Posted on:2015-04-01Degree:Ph.DType:Dissertation
University:Harvard UniversityCandidate:Arch, Jakobina KirstenFull Text:PDF
GTID:1475390017495201Subject:History
Abstract/Summary:
Whales are an enigma. It is difficult to pin them down because they straddle categories. Whales were difficult not just because of their extraordinary size, but rather because they were peculiar sorts of fish, with meat more like wild boar than tuna. In the same way that they existed at the intersection of classifications, with features of land and sea creatures, whales also were a nexus in a web of linkages between the ocean and the shore. By focusing on whales and the boundaries they straddle, this dissertation highlights the often surprising interconnections between coastal activities and inland life in early modern Japan (1600-1900).;Hunting whales required complex coordination and intensive capital investment.
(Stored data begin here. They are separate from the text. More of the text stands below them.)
(** A varint field whose zero value is not written. *)
Lemma consumes_varint conv `{!Truncates conv} set t v x m :
  0 < Z.shiftr t 3 -> t < 128 -> Z.land t 7 = 0 ->
  field (Z.shiftr t 3) = Some (read_varint conv set) ->
  (v = 0 -> set x m = m) -> (v <> 0 -> conv (uint64 v) = x) ->
  consumes field unrec (enc_varint t v) m (set x m).
Proof.
  intros Hn Ht Hw Hf H0 Hx. unfold enc_varint. destruct (Z.eqb_spec v 0); cbn [negb].
  - rewrite H0 by done. apply consumes_nil.
  - rewrite <- Hx by done. eapply consumes_field; [done|done|rewrite Hw; done|done|].
    rewrite Hw. apply reads_varint; [done|]. apply wrap64_range.
Qed.

Lemma consumes_delim k t bs m m' :
  0 < Z.shiftr t 3 -> t < 128 -> Z.land t 7 = 2 ->
  field (Z.shiftr t 3) = Some (read_delim k) ->
  len bs < two63 -> k bs m = Ret m' -> consumes field unrec (enc_delim t bs) m m'.
Proof.
  intros Hn Ht Hw Hf Hl Hk. eapply consumes_field; [done|done|rewrite Hw; done|done|].
  rewrite Hw. by apply reads_delim.
Qed.

Lemma consumes_bytes set t data m :
  0 < Z.shiftr t 3 -> t < 128 -> Z.land t 7 = 2 ->
  field (Z.shiftr t 3) = Some (read_bytes set) ->
  len (enc_bytes t data) < two63 -> (data = None -> set data m = m) -> data <> Some [] ->
  consumes field unrec (enc_bytes t data) m (set data m).
Proof.
  intros Hn Ht Hw Hf Hl H0 Hne. unfold enc_bytes in *. destruct data as [b|].
  - change (default [] (Some b)) with b in *. zif.
    + replace (len b >? 0) with true in Hl by lia. pose proof (len_enc_delim_ge t b).
      eapply consumes_delim; try done. lia.
    + destruct Hne. f_equal. apply len_0_nil. pose proof (len_nonneg b). lia.
  - rewrite H0 by done. apply consumes_nil.
Qed.

End FieldConsumes.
Early modern whaling was thus a substantial enterprise employing sometimes thousands of people, and contributing significantly to the economy (Chapter 1). Many everyday objects not obviously from marine sources - pesticides used on rice, flexible springs driving the action of theater puppets and clockwork dolls - were made from whale parts. Chapter 2 looks at this material connection between whale products and terrestrial life. Whaling and whale products then had a strong intangible impact on the imagination, most visible in the fact that whales were the only nonhuman animals for which there are detailed anatomical diagrams in this period of Japan's history. Chapter 3 examines the ways whales drew scientific and popular curiosity all over Japan. There were even, as discussed in Chapter 4, religious ceremonies for dead whales closely resembling those for deceased humans. With whale graves, memorial services and death registers, whales were metaphysically treated like humans. The boundaries between humans and other inhabitants of the natural world were thus not as simple as people on one side, animals on the other. Finally, the last chapter considers how this network of influences was particular to the early modern period. The late nineteenth-century move to modern, pelagic whaling altered the role of whales dramatically as whalers moved into new environments away from the Japanese coast.;Historians of early modern Japan have tended to focus on inland life, neglecting the relationship between landlocked and coastal areas. My study of whales illuminates the richly textured diversity of the connections between the sea and the land in the Japanese archipelago.